• Overall rice exports fall by 10pc in July-December
• Rival’s low prices, costly freight key reasons
KARACHI: Pakistan’s rice exports remained subdued in the first half of the current fiscal year (1HFY21) due to low prices offered by India for non-basmati and issues of higher freight and shipments from October 2020 amid the Covid-19 pandemic.
The country’s overall rice export plunged by 10 per cent in quantity to 1.824 million tonnes and 6.74pc in value to $963m in July-Dec 2020-21 versus the same period in the last fiscal year.
Out of total exports, the share of basmati exports plunged by 38pc in quantity to 265,672 tonnes and 31pc in value to $262m while non-basmati exports fell by 3pc in quantity to 1.558m tonnes and 7.45pc in value to $700m in 1HFY21 as compared to the same period last fiscal.
Chairman of the Rice Exporters Association of Pakistan (Reap) Abdul Qayum Paracha told Dawn: “Chinese buying of Pakistan’s non-basmati rice had kept our exporters busy in September to December 2020.”
He said Pakistani basmati also enjoys an edge in the European markets as the level of pesticides in our local crop is low as per the European Union’s standard as compared to the high level of India.

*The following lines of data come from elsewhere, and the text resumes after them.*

(** C7, amended: when [predict_proba] answers with a row of
    probabilities, the confidence that a run displays is the [max] of the
    row: an item of the row that no item exceeds.  It lies between 0 and 1
    when the items of the row do, and it then equals the probability of
    the displayed status whenever no class is more probable than the
    predicted one. *)
Theorem confidence_is_max_probability (w : world) (i : widgets) (c : cache_t)
    (m s : pyobject) (X : ndarray2) (l : label) (ls : list label)
    (item : pyfloat) (rest : list pyfloat) (P : ndarray2) :
  outcome_of (loaded w c) = Return (Some m, Some s) ->
  truth m = true -> truth s = true ->
  transform s (input_data i) = Return X ->
  predict m X = Return (l :: ls) ->
  predict_proba m X = Return ((item :: rest) :: P) ->
  let probs := item :: rest in
  let v := max_from item rest in
  py_max probs = Return v /\
  (shown_confidence (log_of (run w i c)) = None \/
   shown_confidence (log_of (run w i c)) = Some v) /\
  (renders w -> shown_confidence (log_of (run w i c)) = Some v) /\
  In v probs /\
  (forall q, In q probs -> PrimFloat.ltb v q = false) /\
  (Forall unit_interval probs -> unit_interval v) /\
  (Forall unit_interval probs ->
   forall p, proba_of_label probs l = Some p ->
             (forall q, In q probs -> PrimFloat.ltb p q = false) ->
             PrimFloat.eqb v p = true).
Proof.
  intros Hr Hm Hs HX Hl HP probs v.
  assert (Hv : outcome_of (confidence_of (Some m) X
                 (status_label (map_prediction l)) (Some (Some m, Some s)))
               = Return v).
  { rewrite confidence_of_cases, HP. reflexivity. }
  destruct (run_confidence w i c m s X l ls _ Hr Hm Hs HX Hl Hv)
    as [Hsafe Hlive].
  assert (Hin : In v probs) by apply max_from_In.
  assert (Hup : forall q, In q probs -> PrimFloat.ltb v q = false).
  { intros q Hq. now apply max_from_upper. }
  split; [reflexivity|]. split; [exact Hsafe|]. split; [exact Hlive|].
  split; [exact Hin|]. split; [exact Hup|]. split.
  - intros Hall. rewrite Forall_forall in Hall. now apply Hall.
  - intros Hall p Hp Hmax. rewrite Forall_forall in Hall.
    unfold proba_of_label in Hp. destruct (l <? 0); [discriminate|].
    apply nth_error_In in Hp.
    apply eqb_of_not_ltb.
    + exact (leb_not_nan _ _ (proj1 (Hall v Hin))).
    + exact (leb_not_nan _ _ (proj1 (Hall p Hp))).
    + now apply Hup.
    + now apply Hmax.
Qed.

(** C7, amended, at a classifier whose label follows its probabilities:
    0.8 for NORMAL on the default reading. *)
Lemma confidence_is_max_probability_witness :
  shown_confidence
    (log_of (run (on_disk (level_model (Some level_proba)) unit_scaler)
                 default_widgets None)) = Some 0.8%float /\
  unit_interval 0.8%float /\
  PrimFloat.eqb 0.8 0.8 = true.
Proof.
  pose proof (confidence_is_max_probability
                (on_disk (level_model (Some level_proba)) unit_scaler)
                default_widgets None
                (level_model (Some level_proba)) unit_scaler
                _ 1 [] 0.2%float [0.8%float] []
                eq_refl eq_refl eq_refl eq_refl eq_refl eq_refl)
    as (_ & _ & Hlive & _ & _ & Hunit & Hlabel).
  assert (Hall : Forall unit_interval [0.2; 0.8]%float).
  { repeat constructor. }
  split; [apply Hlive; intros e; reflexivity|].
  split; [exact (Hunit Hall)|].
  apply (Hlabel Hall 0.8%float eq_refl).
  intros q [<- | [<- | []]]; reflexivity.
Defined.

(** ** Determinism *)

(** The dashboard depends on the world through Streamlit only. *)
Lemma dashboard_world (w w' : world) (i : widgets) (model scaler : pyval) :
  st_raises w' = st_raises w ->
  dashboard w' i model scaler = dashboard w i model scaler.
Proof.
  intros H.
  unfold dashboard, prediction_block, prediction_body, show_result, render.
  rewrite H. reflexivity.
Qed.

(** A run on a filled cache. *)
Lemma run_cached (w : world) (i : widgets) (r : pyval * pyval) :
  run w i (Some r) =
    Reply (Return tt) (Some r)
          (log_of (dashboard w i (fst r) (snd r) (Some r))).
Proof.
  now rewrite (run_reply w i (Some r) r (f_equal outcome_of
                                            (loaded_cached w r))).
Qed.

(** C3: a second run with the same widgets, on the cache that the first
    run left, gives what the first run gave: the same outcome, the same
    cache, after the events of the loader the same calls of the artifacts
    with the same arguments and the same elements, and so the same status
    and the same confidence, whatever the files have become; and so does
    every run after it. *)
Theorem classification_is_deterministic (w : world) (i : widgets)
    (c : cache_t) (dir : string) (files : string -> bool)
    (unpickle : string -> outcome pyval) (n : nat) :
  let w' := {| script_dir := dir; os_path_exists := files;
               joblib_load := unpickle; st_raises := st_raises w |} in
  let r1 := run w i c in
  let r2 := run w' i (cache_of r1) in
  outcome_of r2 = outcome_of r1 /\
  cache_of r2 = cache_of r1 /\
  (exists l1 l2 d,
     log_of r1 = l1 ++ d /\ log_of r2 = l2 ++ d /\
     forallb is_load_event l1 = true /\ forallb is_load_event l2 = true) /\
  shown_status (log_of r2) = shown_status (log_of r1) /\
  shown_confidence (log_of r2) = shown_confidence (log_of r1) /\
  interactions (repeat (w', i) n) (cache_of r1) = repeat r2 n.
Proof.
  intros w' r1 r2.
  destruct (loaded_returns w c) as (r & Hr & _ & Hlog).
  destruct (load_events_silent _ Hlog) as (Hst & Hco & _).
  assert (H1 : r1 = Reply (Return tt) (Some r)
                 (log_of (loaded w c) ++
                  log_of (dashboard w i (fst r) (snd r) (Some r)))).
  { exact (run_reply w i c r Hr). }
  assert (H2 : run w' i (Some r) = Reply (Return tt) (Some r)
                 (log_of (dashboard w i (fst r) (snd r) (Some r)))).
  { rewrite run_cached. now rewrite (dashboard_world w w'). }
  assert (Hc : cache_of r1 = Some r) by now rewrite H1.
  unfold r2. rewrite Hc, H2, H1. cbn [outcome_of cache_of log_of].
  split; [reflexivity|]. split; [reflexivity|]. split; [|repeat split].
  - exists (log_of (loaded w c)), [],
           (log_of (dashboard w i (fst r) (snd r) (Some r))).
    repeat split. exact Hlog.
  - now rewrite shown_status_app, Hst.
  - now rewrite shown_confidence_app, Hco.
  - rewrite <- H2. clear. induction n as [|n IH]; cbn [repeat interactions].
    + reflexivity.
    + rewrite run_cached at 2. cbn [cache_of]. now rewrite IH.
Qed.

(** * Further properties of the script *)

(** ** The loader, step by step *)

Lemma append_cancel (a x y : string) :
  (a ++ x)%string = (a ++ y)%string -> x = y.
Proof.
  induction a as [|ch a IH]; cbn; intros H; [exact H|].
  injection H as H. exact (IH H).
Qed.

(** The model and the scaler are never the same file. *)
Lemma model_path_not_scaler_path (w : world) :
  model_path w <> scaler_path w.
Proof.
  unfold model_path, scaler_path, os_path_join. cbn [startswith_sep].
  change (Ascii.eqb "d" "/") with false.
  change (Ascii.eqb "s" "/") with false. cbv iota.
  destruct ((String.length (script_dir w) =? 0)%nat
            || endswith_sep (script_dir w));
    intros H; apply append_cancel in H; discriminate H.
Qed.

(** X1: the loader stops at the first failure.  When a file is missing,
    [joblib.load] is not called at all, also not on the file that is there;
    when the load of the model raises, the scaler file is not read; in both
    cases, and when the load of the scaler raises, the loader displays
    exactly one error message. *)
Theorem loader_stops_at_first_failure (w : world) (c : cache_t) :
  (os_path_exists w (model_path w) = false \/
   os_path_exists w (scaler_path w) = false ->
   (forall path, ~ In (Call (joblib_load_call path))
                      (log_of (load_artifacts w c))) /\
   filter is_error (log_of (load_artifacts w c)) =
     [Show (error ("⚠️ Artifacts missing! Expected in: "
                   ++ script_dir w)%string)]) /\
  (os_path_exists w (model_path w) = true ->
   os_path_exists w (scaler_path w) = true ->
   forall e, joblib_load w (model_path w) = Raise e ->
     ~ In (Call (joblib_load_call (scaler_path w)))
          (log_of (load_artifacts w c)) /\
     filter is_error (log_of (load_artifacts w c)) =
       [Show (error ("❌ Error loading model artifacts: "
                     ++ exn_str e)%string)]) /\
  (os_path_exists w (model_path w) = true ->
   os_path_exists w (scaler_path w) = true ->
   forall model e, joblib_load w (model_path w) = Return model ->
     joblib_load w (scaler_path w) = Raise e ->
     outcome_of (load_artifacts w c) = Return (None, None) /\
     filter is_error (log_of (load_artifacts w c)) =
       [Show (error ("❌ Error loading model artifacts: "
                     ++ exn_str e)%string)]).
Proof.
  rewrite load_artifacts_cases. split; [|split].
  - intros Hmiss.
    assert (E : negb (os_path_exists w (model_path w))
                || negb (os_path_exists w (scaler_path w)) = true).
    { destruct Hmiss as [-> | ->]; [reflexivity|apply orb_true_r]. }
    rewrite E. split; [|reflexivity].
    intros path [Hin|[]]. discriminate Hin.
  - intros Em Es e He. rewrite Em, Es, He. cbn. split; [|reflexivity].
    intros [Heq|[Heq|[]]]; [|discriminate Heq].
    injection Heq as Heq. exact (model_path_not_scaler_path w Heq).
  - intros Em Es model e Hm He. rewrite Em, Es, Hm, He. cbn.
    split; reflexivity.
Qed.

(** X1 where only the model file exists, and where the model file does not
    deserialize. *)
Lemma loader_stops_at_first_failure_witness :
  (forall path, ~ In (Call (joblib_load_call path))
                     (log_of (load_artifacts model_only None))) /\
  ~ In (Call (joblib_load_call "/app/scaler.pkl"))
       (log_of (load_artifacts corrupt_model None)).
Proof.
  split.
  - apply (proj1 (loader_stops_at_first_failure model_only None)).
    right. reflexivity.
  - apply (proj1 (proj2 (loader_stops_at_first_failure corrupt_model None))
             eq_refl eq_refl
             (Exception "UnpicklingError" "invalid load key, 'x'.")).
    reflexivity.
Defined.

(** ** The frame of the page *)

(** The log of a run: the events of the loader, the header, the prediction
    block or the warning, the footer. *)
Lemma run_log (w : world) (i : widgets) (c : cache_t) (r : pyval * pyval) :
  outcome_of (loaded w c) = Return r ->
  log_of (run w i c) =
    log_of (loaded w c) ++ page_header ++
    (if truthy (fst r) && truthy (snd r)
     then log_of (prediction_block w i (fst r) (snd r) (Some r))
     else [model_not_loaded]) ++ page_footer.
Proof.
  intros Hr. rewrite (run_reply w i c r Hr). cbn [log_of].
  rewrite dashboard_reply. reflexivity.
Qed.



(** ** The cache over the interactions of a process *)




(** ** Artifacts that are false *)

(** X4: artifacts that loaded but of which one is false as a truth value
    are treated as not loaded: the run warns that the model is not loaded,
    calls neither artifact and displays no result. *)
Theorem falsy_artifacts_are_not_used (w : world) (i : widgets) (c : cache_t)
    (model scaler : pyval) :
  outcome_of (loaded w c) = Return (model, scaler) ->
  truthy model && truthy scaler = false ->
  degraded (run w i c).
Proof.
  intros Hr Hf.
  destruct (loaded_returns w c) as (r & _ & _ & Hlog).
  destruct (load_events_silent _ Hlog) as (Hs & Hc & Hp).
  unfold degraded. rewrite (run_log w i c _ Hr). cbn [fst snd].
  rewrite Hf. split; [apply run_returns|]. repeat split.
  - apply in_or_app. right. apply in_or_app. right. cbn. auto.
  - apply Forall_app. split; [exact Hp|]. repeat constructor.
  - rewrite shown_status_app, Hs. reflexivity.
  - rewrite shown_confidence_app, Hc. reflexivity.
Qed.

(** X4 at a classifier that deserializes to an ensemble without
    estimators. *)
Lemma falsy_artifacts_are_not_used_witness :
  outcome_of (loaded (on_disk empty_ensemble unit_scaler) None)
    = Return (Some empty_ensemble, Some unit_scaler) /\
  degraded (run (on_disk empty_ensemble unit_scaler) default_widgets None).
Proof.
  split; [reflexivity|].
  apply (falsy_artifacts_are_not_used
           (on_disk empty_ensemble unit_scaler) default_widgets None
           (Some empty_ensemble) (Some unit_scaler)); reflexivity.
Defined.

(** ** The log of the prediction block *)

(** The log of the block, by cases on what the scaler and the classifier
    answer. *)
Lemma block_log_cases (w : world) (i : widgets) (m s : pyobject)
    (c : cache_t) :
  log_of (prediction_block w i (Some m) (Some s) c) =
    match transform s (input_data i) with
    | Raise e =>
        [Call (scaler_transform (input_data i));
         Show (error ("Prediction System Error: " ++ exn_str e)%string)]
    | Return X =>
        match predict m X with
        | Raise e =>
            [Call (scaler_transform (input_data i)); Call (model_predict X);
             Show (error ("Prediction System Error: " ++ exn_str e)%string)]
        | Return [] =>
            [Call (scaler_transform (input_data i)); Call (model_predict X);
             Show (error
               "Prediction System Error: index 0 is out of bounds for axis 0 with size 0")]
        | Return (l :: _) =>
            [Call (scaler_transform (input_data i)); Call (model_predict X)]
            ++ log_of (show_result w i (Some m) X l c)
            ++ match outcome_of (show_result w i (Some m) X l c) with
               | Return _ => []
               | Raise e =>
                   [Show (error ("Prediction System Error: "
                                 ++ exn_str e)%string)]
               end
        end
    end.
Proof.
  rewrite prediction_block_log, prediction_body_cases.
  destruct (transform s (input_data i)) as [X|e]; [|reflexivity].
  destruct (predict m X) as [[|l ls]|e]; reflexivity.
Qed.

He said a ray of hope has emerged from rising exports during Nov 2020 to 78,160 tonnes valuing $76m from 43,032 tonnes fetching $41m in Oct 2020 while non-basmati exports improved sharply to 379,944 tonnes with export earnings of $154m in November as compared to 220,674 tonnes fetching $98m in October 2020.
“I hope that the second half of FY21 proves much better than the first half as things appear to improve and much will depend on rice prices,” he said.
In overall basmati exports, Europe holds 40pc share. The commodity is also being exported to Gulf countries, Australia, US, etc. Non-Basmati markets include China, African countries, Far East, etc.
Pakistan produces 7.4m tonnes of rice annually out which over 4m tonnes is exported while the rest is consumed locally. Country exported 4.166mn tonnes of rice in FY20 which earned $2.175bn out of which basmati exports stood at 890,207 tonnes valuing $790m while non-basmati exports were 3.275m earning $1.384bn.
Meanwhile, Reap has successfully filed the Reasoned Statement in opposition to India’s claim on the Geographical Indicator (GI) tag for Basmati on Feb 5 this year. Filing a Reasoned Statement would be the second step after filing the Notice of Opposition initially on Dec 7, 2021.
The third step is the cooling off period of three months after which the hearings in DG Agriculture of European Commission will commence.
Filing the Reasoned Statement takes Pakistan one step closer to protecting its trade of Basmati. Since Basmati rice fetches higher prices than non-Basmati rice in international markets, India has attempted to block Pakistan’s trade in the EU by registering as the sole owner of Basmati’s GI.
Pakistan has opposed this claim to protect its trade of Basmati.